Within two generations, evangelicalism will be a house deserted of half
its occupants. (Between 25 and 35 percent of Americans today are
Evangelicals.) In the "Protestant" 20th century, Evangelicals
flourished. But they will soon be living in a very secular and
religiously antagonistic 21st century.
This collapse will herald the arrival of an anti-Christian chapter of
the post-Christian West. Intolerance of Christianity will rise to levels
many of us have not believed possible in our lifetimes, and public
policy will become hostile toward evangelical Christianity, seeing it as
the opponent of the common good.
Millions of Evangelicals will quit. Thousands of ministries will end.
Christian media will be reduced, if not eliminated. Many Christian
schools will go into rapid decline. I'm convinced the grace and mission
of God will reach to the ends of the earth. But the end of
evangelicalism as we know it is close.
Why is this going to happen?
1. Evangelicals have identified their movement with the culture war and
with political conservatism. This will prove to be a very costly
mistake. Evangelicals will increasingly be seen as a threat to cultural
progress. Public leaders will consider us bad for America, bad for
education, bad for children, and bad for society.
The evangelical investment in moral, social, and political issues has
depleted our resources and exposed our weaknesses. Being against gay
marriage and being rhetorically pro-life will not make up for the fact
that massive majorities of Evangelicals can't articulate the Gospel with
any coherence. We fell for the trap of believing in a cause more than a
faith.
2. We Evangelicals have failed to pass on to our young people an
orthodox form of faith that can take root and survive the secular
onslaught. Ironically, the billions of dollars we've spent on youth
ministers, Christian music, publishing, and media has produced a culture
of young Christians who know next to nothing about their own faith
except how they feel about it. Our young people have deep beliefs about
the culture war, but do not know why they should obey scripture, the
essentials of theology, or the experience of spiritual discipline and
community. Coming generations of Christians are going to be monumentally
ignorant and unprepared for culture-wide pressures.
3. There are three kinds of evangelical churches today: consumer-driven
megachurches, dying churches, and new churches whose future is fragile.
Denominations will shrink, even vanish, while fewer and fewer
evangelical churches will survive and thrive.
4. Despite some very successful developments in the past 25 years,
Christian education has not produced a product that can withstand the
rising tide of secularism. Evangelicalism has used its educational
system primarily to staff its own needs and talk to itself.

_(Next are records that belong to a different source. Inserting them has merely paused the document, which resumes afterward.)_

(** * yt-dlp-api: the gateway of [main.py], embedded and verified

    The development follows [src/main.py]: the [YouTubeDownloader] class
    ([get_video_info], [format_size], [download_video]), the
    [ConnectionManager] ([connect], [disconnect], [send_progress]) and the
    [websocket_endpoint] handler.  Python dictionaries are finite maps,
    exceptions are an error outcome, and the side effects of the handlers
    (socket writes, sleeps, calls to the extraction engine) are recorded in
    an explicit trace threaded through a state-and-error monad. *)

From Stdlib Require Import ZArith Lia List Ascii String DecimalString.
From stdpp Require Import base option list gmap strings.

Local Open Scope string_scope.
Local Open Scope Z_scope.

(** ** Python values *)

(** The scalar values found in the fields of the engine's dictionaries and
    of the inbound JSON messages.  A Python [str] is held as the bytes of
    its UTF-8 encoding. *)
Inductive Scalar :=
  | SNone
  | SBool (b : bool)
  | SInt (n : Z)
  | SStr (s : string).

#[global] Instance Scalar_eq_dec : EqDecision Scalar.
Proof. solve_decision. Defined.

(** A Python [dict] with string keys and scalar values. *)
Abbreviation Dict := (gmap string Scalar).

(** [d.get(k)]: the value, or [None] when the key is absent. *)
Definition py_get (d : Dict) (k : string) : Scalar :=
  default SNone (d !! k).

(** [d.get(k, dflt)]. *)
Definition py_get_default (d : Dict) (k : string) (dflt : Scalar) : Scalar :=
  default dflt (d !! k).

(** Truth value of a scalar, as tested by [if x] and [not x]. *)
Definition truthy (v : Scalar) : bool :=
  match v with
  | SNone => false
  | SBool b => b
  | SInt n => negb (n =? 0)
  | SStr s => negb (String.eqb s EmptyString)
  end.

Definition string_of_Z (n : Z) : string :=
  NilZero.string_of_int (Z.to_int n).

(** [str(v)], which is also what an f-string field [{v}] renders. *)
Definition py_str (v : Scalar) : string :=
  match v with
  | SNone => "None"
  | SBool true => "True"
  | SBool false => "False"
  | SInt n => string_of_Z n
  | SStr s => s
  end.
(** * Accounting-app operator scripts: download server and APK uploader

  A shallow embedding of [download_android_project.py] and
  [upload_apk_to_github.py].

  Conventions of the embedding.
  - A Python [str] is a Rocq [string] holding the UTF-8 bytes of the
    text; [bytes] are [list byte].  For well-formed UTF-8 a substring
    test on the bytes agrees with the test on code points.
  - The file system is a finite map from paths to regular, readable
    files; it
    does not change while one handler call or one in-process step
    runs, only between requests and across an external command.
  - [print] only writes to standard output, which no statement below
    observes, so the calls to [print] and [print_header] are left out.
    [input] is kept: it shows a prompt and consumes a line of standard
    input (the text, without its newline), and raises [EOFError] when
    none is left.
  - An external command sees the environment and the files, may
    change the files, prints text that decodes in the encoding of the
    process, and does not read standard input.
  - The library code between the scripts and the outside is modelled
    as CPython 3.11 has it, where a statement depends on it:
    [http.server] rewrites a request target that starts with two
    slashes and sends no status line or header for an HTTP/0.9
    request; [os.environ] refuses a value with a NUL character. *)

From Stdlib Require Import ZArith Lia List Ascii String DecimalString.
From Stdlib Require Import Strings.Byte.
From stdpp Require Import base option list gmap strings.

Local Open Scope Z_scope.
(** * Retail-sales pipeline: generator (generate_sales.py), loader (loader.py)
    and persistence gateway (simple_database.py).

    The Python code is embedded as executable Rocq functions.  Everything the
    code obtains from outside (the PostgreSQL server, the clock, the random
    generator, the directory tree, what pandas parsed out of a file) is an
    explicit argument, so that every run of the program is a run of the model
    for some value of these arguments.

    Conventions of the embedding
    - Python [str] is [string]; file and directory names are taken to be ASCII
      (Python's [\d] and [str.lower] also know non-ASCII digits and letters).
    - Python [int] is [Z].
    - pandas keeps prices in binary floating point; the model keeps the exact
      decimal value as a rational [Q] and the two infinities.  Sign tests,
      which is all the properties below rely on, agree on both.
    - Log output is not modelled. *)

From Stdlib Require Import Ascii String QArith Qround.
From stdpp Require Import base tactics option list strings gmap pretty sorting.

Local Open Scope string_scope.
Local Open Scope list_scope.
Local Open Scope Z_scope.
#[local] Set Warnings "-register-all".

(** ** Exceptions *)

(** A Python call either returns or raises; [Raise] carries [str(e)]. *)
Inductive result (A : Type) : Type :=
| Ok (a : A)
| Raise (e : string).
Arguments Ok {A} a.
Arguments Raise {A} e.

(** ** Characters and strings *)

Definition is_digit (c : ascii) : bool :=
  match Ascii.is_nat c with Some _ => true | None => false end.

Definition digit_value (c : ascii) : Z :=
  match Ascii.is_nat c with Some n => Z.of_nat n | None => 0 end.

(** [int(s)] for a string of decimal digits. *)
Fixpoint int_of_digits_go (acc : Z) (s : string) : Z :=
  match s with
  | EmptyString => acc
  | String c s' => int_of_digits_go (10 * acc + digit_value c) s'
  end.
Definition int_of_digits (s : string) : Z := int_of_digits_go 0 s.

(** The longest prefix of digits and what follows it: the regex [\d*]. *)
Fixpoint span_digits (s : string) : string * string :=
  match s with
  | String c s' =>
      if is_digit c then let '(d, r) := span_digits s' in (String c d, r)
      else (EmptyString, s)
  | EmptyString => (EmptyString, EmptyString)
  end.

Fixpoint ends_with (suffix s : string) : bool :=
  if String.eqb s suffix then true
  else match s with
       | EmptyString => false
       | String _ s' => ends_with suffix s'
       end.

(** Decimal text of a non-negative number, left-padded with zeros to [width]:
    the [%0Nd] of [strftime]. *)
Fixpoint zero_pad (fuel : nat) (s : string) : string :=
  match fuel with
  | O => s
  | S n => zero_pad n (String "0" s)
  end.
Definition pad_number (width : nat) (n : Z) : string :=
  let s := pretty n in
  zero_pad (width - String.length s) s.

(** ** Calendar: datetime.strptime(_, "%Y-%m-%d"), weekday(), strftime *)

Module Calendar.

Record date := mkDate { year : Z; month : Z; day : Z }.

Global Instance date_eq_dec : EqDecision date.
Proof. solve_decision. Defined.

Definition is_leap (y : Z) : bool :=
  (y mod 4 =? 0) && (negb (y mod 100 =? 0) || (y mod 400 =? 0)).

Definition days_in_month (y m : Z) : Z :=
  if (m =? 2) && is_leap y then 29
  else match m with
       | 1 => 31 | 2 => 28 | 3 => 31 | 4 => 30 | 5 => 31 | 6 => 30
       | 7 => 31 | 8 => 31 | 9 => 30 | 10 => 31 | 11 => 30 | 12 => 31
       | _ => 0
       end.

(** [date(y, m, d)] raises ValueError outside these bounds. *)
Definition valid_date (y m d : Z) : bool :=
  (1 <=? y) && (y <=? 9999) && (1 <=? m) && (m <=? 12)
  && (1 <=? d) && (d <=? days_in_month y m).

Definition days_before_year (y : Z) : Z :=
  let p := y - 1 in p * 365 + p / 4 - p / 100 + p / 400.

Definition days_before_month (y m : Z) : Z :=
  match m with
  | 1 => 0 | 2 => 31 | 3 => 59 | 4 => 90 | 5 => 120 | 6 => 151
  | 7 => 181 | 8 => 212 | 9 => 243 | 10 => 273 | 11 => 304 | 12 => 334
  | _ => 0
  end + (if (2 <? m) && is_leap y then 1 else 0).

Definition toordinal (d : date) : Z :=
  days_before_year (year d) + days_before_month (year d) (month d) + day d.

(** Monday is 0, Sunday is 6. *)
Definition weekday (d : date) : Z := (toordinal d + 6) mod 7.

(** The directive [%Y] is the regex [\d\d\d\d]. *)
Definition match_Y (s : string) : option (Z * string) :=
  match s with
  | String a (String b (String c (String d r))) =>
      if is_digit a && is_digit b && is_digit c && is_digit d
      then Some (int_of_digits (String a (String b (String c (String d "")))), r)
      else None
  | _ => None
  end.

Definition in_range (lo hi c : ascii) : bool :=
  (nat_of_ascii lo <=? nat_of_ascii c)%nat && (nat_of_ascii c <=? nat_of_ascii hi)%nat.

Definition two (p1 p2 : ascii -> bool) (s : string) : option (Z * string) :=
  match s with
  | String a (String b r) =>
      if p1 a && p2 b then Some (10 * digit_value a + digit_value b, r) else None
  | _ => None
  end.

Definition one (p : ascii -> bool) (s : string) : option (Z * string) :=
  match s with
  | String a r => if p a then Some (digit_value a, r) else None
  | _ => None
  end.

(** The directive [%m] is [1[0-2]|0[1-9]|[1-9]], alternatives in this order. *)
Definition alts_m : list (string -> option (Z * string)) :=
  [ two (in_range "1" "1") (in_range "0" "2");
    two (in_range "0" "0") (in_range "1" "9");
    one (in_range "1" "9") ].

(** The directive [%d] is [3[01]|[12]\d|0[1-9]|[1-9]| [1-9]]. *)
Definition alts_d : list (string -> option (Z * string)) :=
  [ two (in_range "3" "3") (in_range "0" "1");
    two (in_range "1" "2") is_digit;
    two (in_range "0" "0") (in_range "1" "9");
    one (in_range "1" "9");
    two (fun c => bool_decide (c = " "%char)) (in_range "1" "9") ].

Definition literal (c : ascii) (s : string) : option string :=
  match s with
  | String a r => if bool_decide (a = c) then Some r else None
  | _ => None
  end.

(** First alternative, in order, for which the rest of the pattern matches:
    the backtracking of [re.match]. *)
Fixpoint first_alt {A B} (alts : list (string -> option (A * string)))
    (k : A -> string -> option B) (s : string) : option B :=
  match alts with
  | [] => None
  | p :: ps =>
      match p s with
      | Some (a, r) =>
          match k a r with
          | Some b => Some b
          | None => first_alt ps k s
          end
      | None => first_alt ps k s
      end
  end.

(** [re.match] of the compiled format on the text: what was found and the
    unconverted remainder. *)
Definition format_regex_match (s : string) : option (Z * Z * Z * string) :=
  match match_Y s with
  | None => None
  | Some (y, r1) =>
      match literal "-" r1 with
      | None => None
      | Some r2 =>
          first_alt alts_m (fun m r3 =>
            match literal "-" r3 with
            | None => None
            | Some r4 => first_alt alts_d (fun d r5 => Some (y, m, d, r5)) r4
            end) r2
      end
  end.

(** [datetime.strptime(s, "%Y-%m-%d")]; [None] stands for ValueError. *)
Definition strptime (s : string) : option date :=
  match format_regex_match s with
  | Some (y, m, d, EmptyString) =>
      if valid_date y m d then Some (mkDate y m d) else None
  | _ => None
  end.

(** [d.strftime("%Y-%m-%d")], in the zero-padded form the Python
    documentation gives. *)
Definition strftime (d : date) : string :=
  pad_number 4 (year d) +:+ "-" +:+ pad_number 2 (month d) +:+ "-" +:+ pad_number 2 (day d).

(** [a <= b] on two datetimes at midnight: year, month and day are
    compared in this order. *)
Definition date_le (a b : date) : bool :=
  (year a <? year b)
  || ((year a =? year b)
      && ((month a <? month b) || ((month a =? month b) && (day a <=? day b)))).

(** [d + timedelta(days=1)]; [None] stands for the OverflowError past
    9999-12-31. *)
Definition next_day (d : date) : option date :=
  if day d <? days_in_month (year d) (month d)
  then Some (mkDate (year d) (month d) (day d + 1))
  else if month d <? 12 then Some (mkDate (year d) (month d + 1) 1)
  else if year d <? 9999 then Some (mkDate (year d + 1) 1 1)
  else None.

End Calendar.

(** ** Rounding *)

(** Nearest integer, ties to even. *)
Definition round_half_even (q : Q) : Z :=
  let f := Qfloor q in
  match Qcompare (q - inject_Z f) (1 # 2) with
  | Lt => f
  | Gt => f + 1
  | Eq => if Z.even f then f else f + 1
  end.

(** [round(x, 2)]: to the nearest hundredth. *)
Definition round_2dp (q : Q) : Q := Qmake (round_half_even (q * 100)) 100.

(** ** Values held by a pandas DataFrame *)

(** A float other than NaN. *)
Inductive number :=
| Fin (q : Q)
| PosInf
| NegInf.

(** One cell as [pd.read_csv] delivers it: missing (NaN), a number, or text.
    [Text] stands for text that has no numeric reading; a cell such as "2"
    in a column read as text is represented by its number, which is what
    [pd.to_numeric] makes of it. *)
Inductive cell :=
| NA
| Num (x : number)
| Text (s : string).

(** One dict of [df.to_dict('records')] after preparation. *)
Record sales_record := mkRecord {
  doc_id : cell;
  item : cell;
  category : cell;
  amount : Z;
  price : number;
  discount : number;
  store_id : Z;
  cash_id : Z;
  receipt_date : Calendar.date
}.

(** ** simple_database.py *)

Module SimpleDB.

(** A row of table [receipts]. *)
Record receipt := mkReceipt {
  r_doc_id : cell;
  r_store_id : Z;
  r_cash_id : Z;
  r_item : cell;
  r_category : cell;
  quantity : Z;
  unit_price : number;
  discount_amount : number;
  r_receipt_date : Calendar.date;
  file_name : string
}.

(** A column that an INSERT does not mention takes the default of the schema
    (sql/create_tables.sql), which is kept symbolic. *)
Inductive column (A : Type) : Type :=
| Default
| Value (a : A).
Arguments Default {A}.
Arguments Value {A} a.

(** A row of table [processed_files], without its key [file_name]. *)
Record processed_file := mkProcessed {
  status : string;
  records_count : column Z;
  error_message : column string;
  processed_at : column Z
}.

5. The confrontation between cultural secularism and the faith at the
core of evangelical efforts to "do good" is rapidly approaching. We will
soon see that the good Evangelicals want to do will be viewed as bad by
so many, and much of that work will not be done. Look for ministries to
take on a less and less distinctively Christian face in order to
survive.
6. Even in areas where Evangelicals imagine themselves strong (like the
Bible Belt), we will find a great inability to pass on to our children a
vital evangelical confidence in the Bible and the importance of the
faith.
7. The money will dry up.
What will be left?
•Expect evangelicalism to look more like the pragmatic, therapeutic,
church-growth oriented megachurches that have defined success. Emphasis
will shift from doctrine to relevance, motivation, and personal success
– resulting in churches further compromised and weakened in their
ability to pass on the faith.
•Two of the beneficiaries will be the Roman Catholic and Orthodox
communions. Evangelicals have been entering these churches in recent
decades and that trend will continue, with more efforts aimed at the
"conversion" of Evangelicals to the Catholic and Orthodox traditions.
•A small band will work hard to rescue the movement from its demise
through theological renewal. This is an attractive, innovative, and
tireless community with outstanding media, publishing, and leadership
development. Nonetheless, I believe the coming evangelical collapse will
not result in a second reformation, though it may result in benefits for
many churches and the beginnings of new churches.
•The emerging church will largely vanish from the evangelical landscape,
becoming part of the small segment of progressive mainline Protestants
that remain true to the liberal vision.
•Aggressively evangelistic fundamentalist churches will begin to
disappear.
•Charismatic-Pentecostal Christianity will become the majority report in
evangelicalism. Can this community withstand heresy, relativism, and
confusion? To do so, it must make a priority of biblical authority,
responsible leadership, and a reemergence of orthodoxy.
•Evangelicalism needs a "rescue mission" from the world Christian
community. It is time for missionaries to come to America from Asia and
Africa. Will they come? Will they be able to bring to our culture a more
vital form of Christianity?
•Expect a fragmented response to the culture war. Some Evangelicals will
work to create their own countercultures, rather than try to change the
culture at large. Some will continue to see conservatism and
Christianity through one lens and will engage the culture war much as
before – a status quo the media will be all too happy to perpetuate. A
significant number, however, may give up political engagement for a
discipleship of deeper impact.
Is all of this a bad thing?
Evangelicalism doesn't need a bailout. Much of it needs a funeral. But
what about what remains?
Is it a good thing that denominations are going to become largely
irrelevant? Only if the networks that replace them are able to marshal
resources, training, and vision to the mission field and into the
planting and equipping of churches.
Is it a good thing that many marginal believers will depart? Possibly,
if churches begin and continue the work of renewing serious church
membership. We must change the conversation from the maintenance of
traditional churches to developing new and culturally appropriate ones.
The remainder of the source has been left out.